Hackers often attempt to be more sophisticated, however, and exploit known operating system and router bugs to cause services to be denied. These types of attacks might cause a service to crash, thereby preventing anyone from using it, or they might cause the service to become extremely busy.

As an example, suppose that each time a packet (some network data) is received from the network a small amount of memory is reserved by the operating system. Assume there is a bug in the operating system that if the packet contains something invalid (it is malformed) then this small amount of memory is "lost". Over time the operating system would have less and less memory available. Under normal conditions this might not be noticed, but if tens of thousand of malformed packets were received all of the memory might be used up and the computer could lock up or crash.

A distributed denial of service is even more insidious. In a normal denial of service it's usually pretty easy to block the attack. You simply determine where the TCP/IP traffic is coming from and program your routers or firewall to block any traffic from the address (or of a specific type of message). However, a distributed denial of service gets around this because the attack comes from more than one machine at a time.

What happens is a special piece of code called a Zombie gets installed on a number of computer systems. Oftentimes these zombies are distributed via worms and viruses, and the owner of the system may never be aware that he has become infected.

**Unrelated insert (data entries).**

(** The disk as a walk finds it: the files, or an error of the walk. *)
Abbreviation Disk := (result string (list File)).

Inductive PolicyErr : Type :=
| NotADirectory
| ReadingKey
| DetectingAlgorithm
| ParsingKey
| ReadingSignatures
| ParsingSignatures
| SignatureInvalid (err : string)
| WalkFailed (err : string)
| ReadingFile (path : string)
| IntegrityCheck (path : string)
| SignedFileMissing (path : string)
| VerificationFailed (err : PolicyErr)
| ParsingModule (path : string)
| ParsingData (path : string)
| NoRego
| Compiling.

(** A parsed public key *)
Inductive PubKey : Type := EC (curve : string) | RSA | OtherKey.

Section Policy.
Context {Module_ Compiler Signatures KeyConfig : Type}.
Variable pem_key : string -> option PubKey.
Variable NewKeyConfig : string -> string -> option KeyConfig.
Variable json_Signatures : string -> option Signatures.
(** [bundle.VerifyBundleSignature]: the hashes of the signed files by name. *)
Variable VerifyBundleSignature : Signatures -> string -> KeyConfig -> result string (gmap string string).
(** The hash of a file of a bundle: of the bytes, or of the JSON document, by its name. *)
Variable fileHash : string -> string -> string.
Variable ParseModule : string -> string -> option Module_.
Variable json_Object : string -> option (gmap string value).
Variable Compile : gmap string Module_ -> option Compiler.
(** [rego.Eval]: the results of a query, each the values of its expressions. *)
Variable rego_Eval : Compiler -> gmap string value -> string -> gmap string value -> result string (list (list value)).

(** [detectKeyAlgorithm] *)
Definition detectKeyAlgorithm (pem : string) : option string :=
  match pem_key pem with
  | Some (EC curve) =>
      if (curve =? "P-256")%string then Some "ES256"
      else if (curve =? "P-384")%string then Some "ES384"
      else if (curve =? "P-521")%string then Some "ES512"
      else None
  | Some RSA => Some "RS256"
  | Some OtherKey | None => None
  end.

(** [bundle.VerifyBundleFile]: the file is signed with this hash. *)
Definition VerifyBundleFile (path data : string) (verified : gmap string string) : bool :=
  match verified !! path with Some h => (h =? fileHash path data)%string | None => false end.

(** The walk of [VerifyBundle]: the signed files not seen yet. *)
Fixpoint verifyFiles (files : list File) (verified : gmap string string) : result PolicyErr (gmap string string) :=
  match files with
  | [] => Ok verified
  | f :: rest =>
      if (relPath f =? ".signatures.json")%string || negb (isPolicy f) then verifyFiles rest verified else
      match f_data f with
      | None => Err (ReadingFile (relPath f))
      | Some data =>
          if negb (VerifyBundleFile (relPath f) data verified) then Err (IntegrityCheck (relPath f))
          else verifyFiles rest (delete (relPath f) verified)
      end
  end.

(** The signed files, as the key vouches for them *)
Definition signedFiles (cfg : PolicyConfig) (keyFile sigFile : option string) : result PolicyErr (gmap string string) :=
  match keyFile with
  | None => Err ReadingKey
  | Some keyPEM =>
      let keyID := if (SigningKeyID cfg =? "")%string then "starfly" else SigningKeyID cfg in
      match detectKeyAlgorithm keyPEM with
      | None => Err DetectingAlgorithm
      | Some alg =>
          match NewKeyConfig keyPEM alg with
          | None => Err ParsingKey
          | Some kc =>
              match sigFile with
              | None => Err ReadingSignatures
              | Some sigData =>
                  match json_Signatures sigData with
                  | None => Err ParsingSignatures
                  | Some sc =>
                      match VerifyBundleSignature sc keyID kc with
                      | Err e => Err (SignatureInvalid e)
                      | Ok files => Ok files
                      end
                  end
              end
          end
      end
  end.

(** [VerifyBundle]: [keyFile] and [sigFile] are the contents of the signing key and of
    [.signatures.json], when they can be read. *)
Definition VerifyBundle (cfg : PolicyConfig) (keyFile sigFile : option string) (disk : Disk) : result PolicyErr unit :=
  if (SigningKeyFile cfg =? "")%string then Ok tt else
  let? signed := signedFiles cfg keyFile sigFile in
  match disk with
  | Err e => Err (WalkFailed e)
  | Ok files =>
      let? left := verifyFiles files signed in
      match (map_to_list (delete ".signatures.json" left)).*1 with
      | [] => Ok tt
      | name :: _ => Err (SignedFileMissing name)
      end
  end.

(** * Loading *)

(** [Engine] *)
Record Engine : Type := {
  compiler : option Compiler;
  store : gmap string value;
}.
(** [New] *)
Definition New : Engine := {| compiler := None; store := ∅ |}.

(** The walk of [LoadBundle]: the modules and the merged data documents. *)
Definition loadFile (f : File) (modules : gmap string Module_) (data : gmap string value)
    : result PolicyErr (gmap string Module_ * gmap string value) :=
  if hidden f || negb (isPolicy f) then Ok (modules, data) else
  match f_data f with
  | None => Err (ReadingFile (relPath f))
  | Some raw =>
      if HasSuffix (f_name f) ".rego" then
        match ParseModule (relPath f) raw with
        | None => Err (ParsingModule (relPath f))
        | Some mod_ => Ok (<[relPath f := mod_]> modules, data)
        end
      else
        match json_Object raw with
        | None => Err (ParsingData (relPath f))
        | Some doc => Ok (modules, doc ∪ data)
        end
  end.
Fixpoint loadFiles (files : list File) (modules : gmap string Module_) (data : gmap string value)
    : result PolicyErr (gmap string Module_ * gmap string value) :=
  match files with
  | [] => Ok (modules, data)
  | f :: rest => let? md := loadFile f modules data in loadFiles rest md.1 md.2
  end.

(** [LoadBundle]: the engine, the audited rejections and the error; [rootName] is the name of the
    directory, [isDir] the outcome of [os.Stat] on the path, [verifyDisk] and [loadDisk] the disk as the two walks find it. *)
Definition LoadBundle (cfg : PolicyConfig) (rootName : string) (isDir : bool) (keyFile sigFile : option string) (verifyDisk loadDisk : Disk)
    (e : Engine) : Engine * list PolicyErr * result PolicyErr unit :=
  if negb isDir then (e, [], Err NotADirectory) else
  match VerifyBundle cfg keyFile sigFile verifyDisk with
  | Err err => (e, [err], Err (VerificationFailed err))
  | Ok _ =>
      match loadDisk with
      | Err err => (e, [], Err (WalkFailed err))
      | Ok files =>
          match loadFiles (if HasPrefix rootName ".." then [] else files) ∅ ∅ with
          | Err err => (e, [], Err err)
          | Ok (modules, data) =>
              if (size modules =? 0)%nat then (e, [], Err NoRego) else
              match Compile modules with
              | None => (e, [], Err Compiling)
              | Some c => ({| compiler := Some c; store := data |}, [], Ok tt)
              end
          end
      end
  end.

(** * Evaluation *)

(** [toMap]; the subject of an input is never [nil] here. *)
Definition toMap (time_value : Time -> value) (input : PolicyInput) : gmap string value :=
  let s := pi_Subject input in
  let subj := <["id" := VStr (wi_ID s)]> (<["trust_domain" := VStr (wi_TrustDomain s)]>
                (<["claims" := VObj (wi_Claims s)]> ∅)) in
  let subj := match wi_Attestation s with
              | Some a => <["attestation" := VObj (<["method" := VStr (ae_Method a)]>
                  (<["timestamp" := time_value (ae_Timestamp a)]> (<["node_id" := VStr (ae_NodeID a)]>
                  (<["namespace" := VStr (ae_Namespace a)]> ∅))))]> subj
              | None => subj
              end in
  <["action" := VStr (pi_Action input)]> (<["target" := VStr (pi_Target input)]>
    (<["subject" := VObj subj]> (<["context" := VObj (pi_Context input)]> ∅))).

(** The query of a rule of an action *)
Definition ruleQuery (action rule : string) : string := "data.starfly." +:+ action +:+ "." +:+ rule.

(** [evalRule] *)
Definition evalRule (c : Compiler) (st : gmap string value) (query : string) (input : gmap string value)
    : result string (option value) :=
  let? rs := rego_Eval c st query input in Ok (head rs ≫= head).

(** [Evaluate] *)
Definition Evaluate (time_value : Time -> value) (e : Engine) (input : PolicyInput) : result string PolicyDecision :=
  match compiler e with
  | None => Ok {| Allowed := false; pd_Reason := "no policy found"; pd_Claims := ∅ |}
  | Some c =>
      let eval rule := evalRule c (store e) (ruleQuery (pi_Action input) rule) (toMap time_value input) in
      let? allowed := eval "allow" in
      let? reason := eval "reason" in
      let? claims := eval "claims" in
      let allow := allowed ≫= as_bool in
      Ok {| Allowed := default false allow;
            pd_Reason := match reason ≫= as_string with
                         | Some s => s
                         | None => match allow with Some _ => "" | None => "no policy found" end
                         end;
            pd_Claims := default ∅ (claims ≫= as_object) |}
  end.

Anyway, these zombies remain dormant until they are commanded by a hacker to attack. He takes control of the zombies, downloads attack code, tells it the IP address of the target, then cuts loose. The hacker might control a dozen, a hundred, a thousand or in theory millions of these little remote control robots.

Since the attack comes from many different locations all over the internet, it is very difficult to stop or deflect. You cannot just program a router to stop traffic from a specific address or address range - the packets could come from anywhere. 

So how do you protect yourself from these kinds of attacks? First of all, make sure you have good, up-to-date hardware firewalls. A software firewall is not a good defense against denial of service attacks because since the firewall exists on your computer it can use all of your computer's resources to prevent the attack (thus effectively denying you service).

A hardware firewall is not a perfect defense (there really is not a perfect defense), but at least the attack is being deflected off your system. In this case, you might notice a degradation, possibly severe, in your internet line speed.

Also it is critical to ensure that you have a quality anti-virus system installed and that the definitions are completely up-to-date. You might also consider, if you use Outlook 2000, installing the Outlook Email Security patch. This will completely prevent you from being able to open email attachments.

Ensure that your browser, operating system and products are completely up-to-patch. As security problems are discovered companies will release fixes (called patches) to prevent them from being exploited.

Look over the network services that are installed on your system, and disable any that are not needed. A service with a bug cannot be exploited if it is not running.

Of course, be sure you have good backups of all of your data, as denial of service attacks can potentially cause data lose.